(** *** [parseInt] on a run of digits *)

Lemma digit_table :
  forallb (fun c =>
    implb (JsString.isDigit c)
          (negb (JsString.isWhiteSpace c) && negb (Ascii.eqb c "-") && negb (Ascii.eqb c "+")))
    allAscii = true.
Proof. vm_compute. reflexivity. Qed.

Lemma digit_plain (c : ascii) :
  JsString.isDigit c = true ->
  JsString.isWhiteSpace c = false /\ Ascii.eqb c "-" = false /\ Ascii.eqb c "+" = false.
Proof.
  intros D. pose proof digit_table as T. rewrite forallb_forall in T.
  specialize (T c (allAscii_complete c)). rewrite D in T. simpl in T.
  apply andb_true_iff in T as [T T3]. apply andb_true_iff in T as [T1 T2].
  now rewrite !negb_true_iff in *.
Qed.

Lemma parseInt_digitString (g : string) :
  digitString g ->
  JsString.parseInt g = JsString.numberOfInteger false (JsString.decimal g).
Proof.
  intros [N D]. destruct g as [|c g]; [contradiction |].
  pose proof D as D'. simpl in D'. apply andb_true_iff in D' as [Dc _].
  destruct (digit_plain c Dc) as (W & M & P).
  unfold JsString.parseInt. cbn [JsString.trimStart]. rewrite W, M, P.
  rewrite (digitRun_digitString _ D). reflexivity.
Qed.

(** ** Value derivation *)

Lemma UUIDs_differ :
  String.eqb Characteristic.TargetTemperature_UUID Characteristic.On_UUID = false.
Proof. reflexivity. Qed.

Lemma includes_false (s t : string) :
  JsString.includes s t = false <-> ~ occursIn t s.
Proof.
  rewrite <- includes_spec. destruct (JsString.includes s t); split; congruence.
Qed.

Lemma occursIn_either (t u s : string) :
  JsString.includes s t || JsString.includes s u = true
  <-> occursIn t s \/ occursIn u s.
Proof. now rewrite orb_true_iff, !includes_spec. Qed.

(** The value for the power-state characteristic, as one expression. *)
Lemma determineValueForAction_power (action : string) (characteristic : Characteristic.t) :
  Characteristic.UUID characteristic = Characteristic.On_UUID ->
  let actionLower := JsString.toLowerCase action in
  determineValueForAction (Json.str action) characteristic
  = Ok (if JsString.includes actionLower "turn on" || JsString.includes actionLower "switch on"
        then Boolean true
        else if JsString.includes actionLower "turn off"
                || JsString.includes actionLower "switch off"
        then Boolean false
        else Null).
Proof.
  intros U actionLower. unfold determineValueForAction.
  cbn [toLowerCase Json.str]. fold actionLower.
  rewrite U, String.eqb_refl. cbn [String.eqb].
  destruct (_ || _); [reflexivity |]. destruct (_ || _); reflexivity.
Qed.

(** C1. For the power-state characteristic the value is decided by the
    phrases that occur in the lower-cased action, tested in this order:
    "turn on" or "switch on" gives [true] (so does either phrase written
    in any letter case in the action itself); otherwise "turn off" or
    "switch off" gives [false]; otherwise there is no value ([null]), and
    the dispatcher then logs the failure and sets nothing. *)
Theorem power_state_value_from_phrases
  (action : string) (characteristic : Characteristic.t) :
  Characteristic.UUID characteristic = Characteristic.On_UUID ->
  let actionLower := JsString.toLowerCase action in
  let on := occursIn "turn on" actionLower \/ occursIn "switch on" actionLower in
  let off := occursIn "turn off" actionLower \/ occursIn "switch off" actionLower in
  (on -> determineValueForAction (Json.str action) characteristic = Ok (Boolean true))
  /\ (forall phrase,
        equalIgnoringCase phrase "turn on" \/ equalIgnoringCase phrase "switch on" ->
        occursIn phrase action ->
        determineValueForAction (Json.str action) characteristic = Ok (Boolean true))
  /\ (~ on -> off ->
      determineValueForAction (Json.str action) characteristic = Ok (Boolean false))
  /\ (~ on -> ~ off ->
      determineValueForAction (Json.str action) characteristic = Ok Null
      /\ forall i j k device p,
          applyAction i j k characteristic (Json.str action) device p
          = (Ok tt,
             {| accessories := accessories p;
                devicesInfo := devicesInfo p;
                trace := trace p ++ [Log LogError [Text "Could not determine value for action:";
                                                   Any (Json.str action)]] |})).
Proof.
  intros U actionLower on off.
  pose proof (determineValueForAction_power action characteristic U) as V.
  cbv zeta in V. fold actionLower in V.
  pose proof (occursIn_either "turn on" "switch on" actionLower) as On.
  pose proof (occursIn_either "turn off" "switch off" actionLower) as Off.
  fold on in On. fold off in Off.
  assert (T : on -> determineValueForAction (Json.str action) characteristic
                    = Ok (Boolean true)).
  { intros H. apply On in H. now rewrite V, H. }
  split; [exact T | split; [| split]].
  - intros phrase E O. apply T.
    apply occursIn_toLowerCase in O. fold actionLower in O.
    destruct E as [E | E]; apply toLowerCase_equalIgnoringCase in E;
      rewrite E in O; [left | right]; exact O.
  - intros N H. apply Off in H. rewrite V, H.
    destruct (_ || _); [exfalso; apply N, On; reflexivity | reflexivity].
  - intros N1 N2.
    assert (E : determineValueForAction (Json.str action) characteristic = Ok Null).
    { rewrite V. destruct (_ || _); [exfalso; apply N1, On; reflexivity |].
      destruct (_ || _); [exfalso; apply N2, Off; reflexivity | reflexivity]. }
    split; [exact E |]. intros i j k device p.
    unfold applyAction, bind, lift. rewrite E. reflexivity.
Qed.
--
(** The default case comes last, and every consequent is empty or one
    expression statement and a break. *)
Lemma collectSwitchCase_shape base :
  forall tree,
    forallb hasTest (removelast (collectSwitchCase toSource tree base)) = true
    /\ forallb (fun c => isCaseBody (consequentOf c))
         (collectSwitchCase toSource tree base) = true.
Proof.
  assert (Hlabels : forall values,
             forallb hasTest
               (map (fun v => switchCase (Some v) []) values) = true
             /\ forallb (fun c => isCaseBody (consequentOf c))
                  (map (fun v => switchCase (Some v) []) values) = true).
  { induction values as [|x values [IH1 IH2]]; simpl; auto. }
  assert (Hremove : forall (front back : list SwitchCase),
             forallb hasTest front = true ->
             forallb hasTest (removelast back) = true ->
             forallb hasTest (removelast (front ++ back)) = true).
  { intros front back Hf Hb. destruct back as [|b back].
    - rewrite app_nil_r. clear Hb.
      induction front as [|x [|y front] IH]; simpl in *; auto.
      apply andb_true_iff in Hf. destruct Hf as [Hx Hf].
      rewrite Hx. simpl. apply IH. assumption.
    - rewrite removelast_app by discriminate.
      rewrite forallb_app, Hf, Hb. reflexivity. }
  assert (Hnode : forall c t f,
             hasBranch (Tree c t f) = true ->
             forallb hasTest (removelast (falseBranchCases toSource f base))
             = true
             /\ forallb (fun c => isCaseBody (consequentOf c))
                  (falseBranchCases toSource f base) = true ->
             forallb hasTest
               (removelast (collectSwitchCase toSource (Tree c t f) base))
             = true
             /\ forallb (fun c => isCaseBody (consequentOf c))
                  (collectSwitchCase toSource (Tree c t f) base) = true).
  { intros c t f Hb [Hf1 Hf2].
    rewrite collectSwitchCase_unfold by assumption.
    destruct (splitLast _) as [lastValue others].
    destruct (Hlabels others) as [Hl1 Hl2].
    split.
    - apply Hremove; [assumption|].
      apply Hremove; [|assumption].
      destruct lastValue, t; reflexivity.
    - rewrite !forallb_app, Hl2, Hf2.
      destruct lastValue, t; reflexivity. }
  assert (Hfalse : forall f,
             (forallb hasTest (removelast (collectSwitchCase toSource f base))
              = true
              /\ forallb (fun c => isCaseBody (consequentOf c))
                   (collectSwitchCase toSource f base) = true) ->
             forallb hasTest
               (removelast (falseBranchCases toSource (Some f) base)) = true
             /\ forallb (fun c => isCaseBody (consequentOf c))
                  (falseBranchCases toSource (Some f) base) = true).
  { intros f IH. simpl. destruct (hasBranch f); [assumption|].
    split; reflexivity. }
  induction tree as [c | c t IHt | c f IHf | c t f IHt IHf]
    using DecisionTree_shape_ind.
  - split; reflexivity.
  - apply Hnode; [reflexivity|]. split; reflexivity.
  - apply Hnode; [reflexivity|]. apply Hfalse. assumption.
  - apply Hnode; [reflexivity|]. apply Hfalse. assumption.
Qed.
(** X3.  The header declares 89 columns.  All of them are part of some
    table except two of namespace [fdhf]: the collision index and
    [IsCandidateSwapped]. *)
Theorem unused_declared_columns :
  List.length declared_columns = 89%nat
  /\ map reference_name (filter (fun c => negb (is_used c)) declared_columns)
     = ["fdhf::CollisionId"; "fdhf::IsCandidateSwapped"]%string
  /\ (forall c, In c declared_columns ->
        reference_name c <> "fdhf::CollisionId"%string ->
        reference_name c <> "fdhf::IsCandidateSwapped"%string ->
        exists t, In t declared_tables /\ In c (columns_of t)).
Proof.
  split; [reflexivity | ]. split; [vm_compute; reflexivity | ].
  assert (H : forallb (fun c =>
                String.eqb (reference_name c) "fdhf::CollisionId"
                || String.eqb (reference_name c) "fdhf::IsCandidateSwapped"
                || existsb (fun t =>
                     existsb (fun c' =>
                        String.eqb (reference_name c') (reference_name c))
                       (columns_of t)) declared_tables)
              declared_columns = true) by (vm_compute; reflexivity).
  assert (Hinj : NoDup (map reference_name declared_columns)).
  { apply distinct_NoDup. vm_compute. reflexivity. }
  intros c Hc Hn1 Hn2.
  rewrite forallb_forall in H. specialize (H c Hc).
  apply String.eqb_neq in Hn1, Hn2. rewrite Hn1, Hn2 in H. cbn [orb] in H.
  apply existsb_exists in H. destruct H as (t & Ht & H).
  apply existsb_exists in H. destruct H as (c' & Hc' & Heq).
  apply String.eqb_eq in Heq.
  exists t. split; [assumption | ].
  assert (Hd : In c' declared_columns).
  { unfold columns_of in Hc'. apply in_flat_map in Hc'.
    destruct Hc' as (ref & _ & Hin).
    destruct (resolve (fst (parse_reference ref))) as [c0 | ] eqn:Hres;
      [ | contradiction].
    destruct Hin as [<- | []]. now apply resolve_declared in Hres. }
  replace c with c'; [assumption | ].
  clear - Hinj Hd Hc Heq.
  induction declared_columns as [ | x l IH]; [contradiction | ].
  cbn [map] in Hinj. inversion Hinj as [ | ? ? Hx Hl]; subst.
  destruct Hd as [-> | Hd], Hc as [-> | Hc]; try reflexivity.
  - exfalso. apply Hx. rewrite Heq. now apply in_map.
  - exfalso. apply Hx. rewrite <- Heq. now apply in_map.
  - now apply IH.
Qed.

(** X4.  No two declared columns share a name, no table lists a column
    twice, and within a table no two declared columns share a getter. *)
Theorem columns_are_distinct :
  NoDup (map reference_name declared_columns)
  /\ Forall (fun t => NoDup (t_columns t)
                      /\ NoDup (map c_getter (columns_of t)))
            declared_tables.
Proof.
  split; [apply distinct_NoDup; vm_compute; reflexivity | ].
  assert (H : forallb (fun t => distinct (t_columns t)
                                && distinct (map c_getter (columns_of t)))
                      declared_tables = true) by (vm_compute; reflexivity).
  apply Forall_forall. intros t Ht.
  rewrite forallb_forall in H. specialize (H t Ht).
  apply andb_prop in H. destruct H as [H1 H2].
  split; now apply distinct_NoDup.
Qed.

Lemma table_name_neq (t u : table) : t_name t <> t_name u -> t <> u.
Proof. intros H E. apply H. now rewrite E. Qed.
--
_YOUR OBJECTIVE_
Your response should be the lines of the entries above that include the string "Theorem".

_TASK RESULT_
Theorem power_state_value_from_phrases
Theorem unused_declared_columns :
Theorem columns_are_distinct :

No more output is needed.